Maintenant, pour répondre à votre question, je ne possède qu’une trentaine d’incunables, mais j’ai certainement les « incontournables » (comme on aime dire aujourd’hui), comme par exemple l’Hypnerotomachia Poliphili, la Chronique de Nuremberg, les livres hermétiques traduits par Ficin, l’Arbor vitae crucifixae d’Ubertino Da Casale, qui est devenu un des personnages de mon Nom de la rose, et ainsi de suite. Ma collection est très orientée. Il s’agit d’une Bibliotheca Semiologica Curiosa Lunatica Magica et Pneumatica, autrement dit d’une collection consacrée aux sciences occultes et aux sciences fausses. J’ai Ptolémée, qui se trompait sur le mouvement de la Terre, mais je n’ai pas Galilée, qui avait raison.

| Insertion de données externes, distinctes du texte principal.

(* ===== verification/WorldServer.v ===== *)
(** * WorldServer: the server of a world, whose log holds upserts of one entity in one scope. *)

From S2P Require Import Prelude Errors Nums Ids Json Wire Integrity Core Registry Migrate Outbox.
From S2P Require Import Storage SimStorage Apply Engine EngineFacts EngineSteps Place Ledger.
From S2P Require Import Server Dedupe Rng FaultMenu Pressure SimServer SimServerFacts SimReads SimFeed.
From S2P Require Import Invariants InvariantFacts Trace World Deliveries WorldDevices.
From stdpp Require Import options.

(** A draw is in range whatever the state of the generator. *)
Lemma until_some {A B} (f : A → A * option B) p a a' b : until p f a = (a', Some b) → ∃ x y, f x = (y, Some b).
Proof.
  intros Hu. pose proof (until_ran f p a) as Hr. rewrite Hu in Hr. destruct Hr as (k & _ & Hf & _). eauto.
Qed.

Lemma below_bounds rng n : 0 < n → 0 ≤ (Rng.below rng n).2 < n.
Proof.
  intros Hn. unfold Rng.below. destruct (Z.eqb_spec n 0); [lia|].
  destruct (until _ _ _) as [rng' [v|]] eqn:Hu; cbn; [|lia].
  apply until_some in Hu as (x & y & Hf). unfold Rng.below_turn in Hf.
  destruct (Rng.next_u32 x) as [x' u]. destruct (_ <=? _); simplify_eq. by apply Z.mod_pos_bound.
Qed.

Lemma range_bounds rng lo hi : lo ≤ (Rng.range rng lo hi).2 ≤ Z.max lo hi.
Proof.
  unfold Rng.range. destruct (Z.leb_spec hi lo); cbn; [lia|].
  pose proof (below_bounds rng (hi - lo + 1) ltac:(lia)) as Hb. destruct (Rng.below _ _). cbn in *. lia.
Qed.

Section server.
Context `{Hashes} `{Codec}.
Variables (σ : ScopeId.t) (η : EntityName.t).

(** The last seq handed out, if any was, is the scope's. *)
Definition head_placed (s : Server) : Prop := head s = 0 ∨ ∃ e, e ∈ entries s σ ∧ seq_of e = head s.

Record server_ok (s : Server) : Prop := MkServerOk {
  ok_wf : server_wf s;
  ok_guard : commit_order_guard s = true;
  ok_targets : ∀ name t, command_targets s !! name = Some t → t = (η, σ);
  ok_own : Forall (λ e, own η (LogEntry.change e)) (log s);
  ok_head : head_placed s;
  ok_records : records_own s;
  ok_waits : held_within 4 s;
}.

Lemma head_placed_shown s s' :
  next_seq s' = next_seq s → Forall2 shown (entries s σ) (entries s' σ) → head_placed s → head_placed s'.
Proof.
  intros Hn Hs. unfold head_placed, head. rewrite Hn. intros [?|(e & He & Heq)]; [by left|right].
  apply list_elem_of_lookup in He as [i Hi]. destruct (Forall2_lookup_l _ _ _ _ _ Hs Hi) as (e' & Hi' & Hsh).
  exists e'. split; [by eapply list_elem_of_lookup_2|]. by destruct (shown_entry _ _ Hsh) as [-> _].
Qed.

Lemma server_ok_same s s' :
  log s' = log s → by_scope s' = by_scope s → next_seq s' = next_seq s →
  commit_order_guard s' = commit_order_guard s → command_targets s' = command_targets s →
  records_own s' → held_within 4 s' → server_wf s' → server_ok s → server_ok s'.
Proof.
  intros Hl Hb Hn Hg Ht Hrec Hheld Hw []. split; rewrite ?Hl, ?Hg, ?Ht; try done. eapply head_placed_shown; [done| |done].
  unfold entries, indices. rewrite Hl, Hb. apply Forall2_shown_refl.
Qed.

Lemma entries_own s sc : server_ok s → Forall (λ e, own η (LogEntry.change e)) (entries s sc).
Proof.
  intros [_ _ _ Ho _ _ _]. rewrite Forall_forall in *. intros e (i & _ & Hi)%list_elem_of_omap.
  apply Ho. by eapply list_elem_of_lookup_2.
Qed.

Lemma entries_upserts s sc c : server_ok s → no_deletes (upto s sc c).
Proof.
  intros Hs. pose proof (entries_own s sc Hs) as Ho. rewrite Forall_forall in Ho. apply Forall_forall.
  intros e [_ He]%list_elem_of_filter. apply (Ho e He).
Qed.

(** A write takes the hold that was waiting for it. *)
Lemma push_entry_held n seq scope entity i v s :
  0 ≤ n → held_within n s → held_within n (push_entry seq scope entity i v s).
Proof.
  intros Hn [Hh Hf]. unfold push_entry, held_within. destruct (0 <? hold_next _); simpl; (split; [lia|]); [|done].
  apply Forall_app. by repeat constructor.
Qed.

(** One more upsert of the entity. *)
Lemma added_ok i s s' :
  server_ok s → added σ (pushed_entry s η i) s s' →
  commit_order_guard s' = commit_order_guard s → command_targets s' = command_targets s →
  dedupe s' = dedupe s → held_within 4 s' →
  server_ok s' ∧ grows s s' ∧ next_seq s' = next_seq s + 1.
Proof.
  intros [Hw Hg Ht Ho _ Hrec Hheld] Ha Hg' Ht' Hd' Hheld'. split_and!; [|by eapply grows_added|by apply Ha].
  split; [by eapply added_server_wf|by rewrite Hg'|by rewrite Ht'|..].
  - rewrite (added_log _ _ _ _ Ha). by apply Forall_app_2; [|repeat constructor].
  - right. eexists. rewrite (entries_added _ _ _ _ _ Hw Ha), decide_True by done. split; [apply elem_of_app; right; by left|].
    rewrite (added_seq _ _ _ _ Ha). unfold head. rewrite (added_next _ _ _ _ Ha). lia.
  - unfold records_own. by rewrite Hd'.
  - done.
Qed.

Lemma external_ok s rng :
  server_ok s → let s' := (external_change σ η s rng).1 in server_ok s' ∧ grows s s' ∧ next_seq s' = next_seq s + 1.
Proof.
  intros Hs. cbv zeta. unfold external_change. destruct (Rng.below rng 8) as [r n]. cbn [fst].
  eapply added_ok; [done|apply push_entry_added, ok_wf, Hs|..|by apply push_entry_held, Hs];
    unfold push_entry; by destruct (0 <? _).
Qed.

Lemma append_ok c s : server_ok s → let s' := (append σ η c s).1 in server_ok s' ∧ grows s s' ∧ next_seq s' = next_seq s + 1.
Proof.
  intros Hs. cbv zeta. unfold append. cbn [fst].
  eapply added_ok; [done|apply push_entry_added, ok_wf, Hs|..|by apply push_entry_held, Hs];
    unfold push_entry; by destruct (0 <? _).
Qed.

(** What a write to the log, or none, leaves of the server. *)
Definition served (n : Z) (s s' : Server) : Prop := server_ok s' ∧ grows s s' ∧ next_seq s' ≤ next_seq s + n.

Lemma recorded_served s s' n id cs r :
  CommandResult.id r = id → served n s s' → served n s (record_outcome id cs r s').
Proof.
  intros Hid (Hs & Hg & Hn). split_and!; [|etransitivity; [exact Hg|by apply grows_same]|done].
  eapply server_ok_same; [..|exact Hs]; try done; [|apply Hs|apply record_outcome_wf, Hs].
  intros id' d. cbn. intros [[<- <-]|[_ Hd]]%lookup_insert_Some; [done|]. by apply (ok_records _ Hs).
Qed.
Lemma served_refl s n : 0 ≤ n → server_ok s → served n s s.
Proof. intros. split_and!; [done|done|lia]. Qed.
Lemma served_trans a b x y z : served a x y → served b y z → served (a + b) x z.
Proof. intros (_ & Hg & Hn) (Hs & Hg' & Hn'). split_and!; [done|by etransitivity|lia]. Qed.

Lemma apply_command_served c s rng : server_ok s → served 1 s (apply_command c s rng).1.1.
Proof.
  intros Hs. pose proof (served_refl s 1 ltac:(lia) Hs) as Hr. unfold apply_command.
  destruct (decide_replay _ _) as [[]|]; [| done | by apply recorded_served |].
  all: destruct (command_targets s !! _) as [[entity scope]|] eqn:Ht; [|by apply recorded_served].
  all: apply (ok_targets s Hs) in Ht; injection Ht as -> ->.
  all: unfold apply_fresh; destruct (Rng.below rng 100) as [rng' roll]; destruct (roll <? 80);
    [|destruct (roll <? 90); by apply recorded_served].
  all: pose proof (append_ok c s Hs) as (? & ? & Hn); destruct (append _ _ _ _) as [s' q]; apply recorded_served; [done|];
    split_and!; [done|done|cbn in Hn |- *; lia].
Qed.

Lemma push_results_served cs s rng : server_ok s → served (Z.of_nat (length cs)) s (push_results cs s rng).1.1.
Proof.
  revert s rng. induction cs as [|c cs IH]; intros s rng Hs; [by apply served_refl|]. cbn [push_results].
  pose proof (apply_command_served c s rng Hs) as Hc. destruct (apply_command c s rng) as [[s1 rng1] r]. cbn [fst] in Hc.
  specialize (IH s1 rng1 (proj1 Hc)). destruct (push_results cs s1 rng1) as [[s2 rng2] rs]. cbn [fst] in *.
  cbn [length]. replace (Z.of_nat (S (length cs))) with (1 + Z.of_nat (length cs)) by lia. by eapply served_trans.
Qed.

Lemma push_served req n s rng :
  server_ok s → (length (PushRequest.commands req) ≤ COMMANDS_MAX_COUNT)%nat → served 256 s (push_prefix req n s rng).1.1.
Proof.
  intros Hs Hlen. unfold push_prefix. pose proof (push_results_served (take n (PushRequest.commands req)) s rng Hs) as Hp.
  destruct (push_results _ s rng) as [[s' rng'] rs]. cbn [fst] in *. destruct Hp as (? & ? & Hn). split_and!; [done|done|].
  rewrite length_take in Hn. unfold COMMANDS_MAX_COUNT in Hlen. lia.
Qed.

Lemma commits_served s : server_ok s → served 0 s (advance_commits s).
Proof using All.
  intros Hs. pose proof (server_step_wf _ _ (step_commits s) (ok_wf s Hs)) as Hw.
  pose proof (server_step_grows _ _ (step_commits s) (ok_wf s Hs)) as Hg.
  destruct (advance_commits_facts s) as (Hf & Hsh & _ & Hb & _ & Hn & Hh). split_and!; [|done|lia].
  destruct Hs as [_ Hgd Ht Ho Hhead Hrec [Hhold Hheld]].
  assert (commit_order_guard (advance_commits s) = commit_order_guard s ∧ command_targets (advance_commits s) = command_targets s ∧
    dedupe (advance_commits s) = dedupe s)
    as (Hg' & Ht' & Hd') by (unfold advance_commits; by destruct (fold_left _ _ _)).
  split; [exact Hw|by rewrite Hg'|by rewrite Ht'| |exact (head_placed_shown _ _ Hn (shown_entries _ _ σ Hsh Hb) Hhead)|unfold records_own; by rewrite Hd'|].
  2:{ split; [by rewrite Hh|]. rewrite Hf. apply Forall_fmap. apply Forall_forall. intros w [_ Hw']%list_elem_of_filter.
      rewrite Forall_forall in Hheld. specialize (Hheld w Hw'). simpl. lia. }
  clear -Hsh Ho. induction Hsh as [|a b l l' (_ & Hc & _) _ IH]; constructor; apply Forall_cons in Ho as [Ha Ho]; [by rewrite Hc|auto].
Qed.

Lemma hold_served delay s : 0 ≤ delay ≤ 4 → server_ok s → served 0 s (hold_next_write delay s).
Proof using All.
  intros Hd Hs. split_and!; [|by apply grows_same|cbn; lia].
  eapply server_ok_same; [..|exact Hs]; try done; [apply Hs| |eapply server_step_wf; [apply step_hold; lia|apply Hs]].
  destruct (ok_waits _ Hs) as [_ ?]. split; [|done]. unfold hold_next_write. simpl. destruct (delay =? 0); lia.
Qed.
Lemma restart_served s : server_ok s → served 0 s (restart_cold s).
Proof using All.
  intros Hs. split_and!; [|by apply grows_same|cbn; lia].
  eapply server_ok_same; [..|exact Hs]; try done; [apply Hs|apply Hs|]. eapply server_step_wf; [apply step_restart|apply Hs].
Qed.

Lemma start_ok : server_ok (SimServer.register_command "submit_reflection" η σ SimServer.new).
Proof using All.
  split; [eapply server_step_wf; [apply step_register|apply new_server_wf]|done| |constructor|by left|done|by split; [|constructor]].
  intros name t. cbn. intros [[_ <-]|[_ Hn]]%lookup_insert_Some; [done|by rewrite lookup_empty in Hn].
Qed.
End server.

J.-C.C. : Alors vous possédez forcément les œuvres d’Athanasius Kircher, esprit encyclopédiste comme vous les aimez et sans doute promoteur de pas mal d’idées fausses…
U.E. : J’ai toutes ses œuvres sauf la première, l’Ars magnesia, qu’on ne trouve pas en circulation bien qu’il s’agisse d’un petit livre sans images. Probablement n’en avait-on imprimé que très peu d’exemplaires à l’époque où Kircher n’était pas encore connu. Ce bouquin était tellement dépourvu de charme que personne n’a vraiment songé à le conserver avec soin. Mais j’ai aussi les œuvres de Robert Fludd et d’un certain nombre d’autres esprits lunatiques.
J.-P. de T. : Pouvez-vous dire un mot sur ce Kircher ?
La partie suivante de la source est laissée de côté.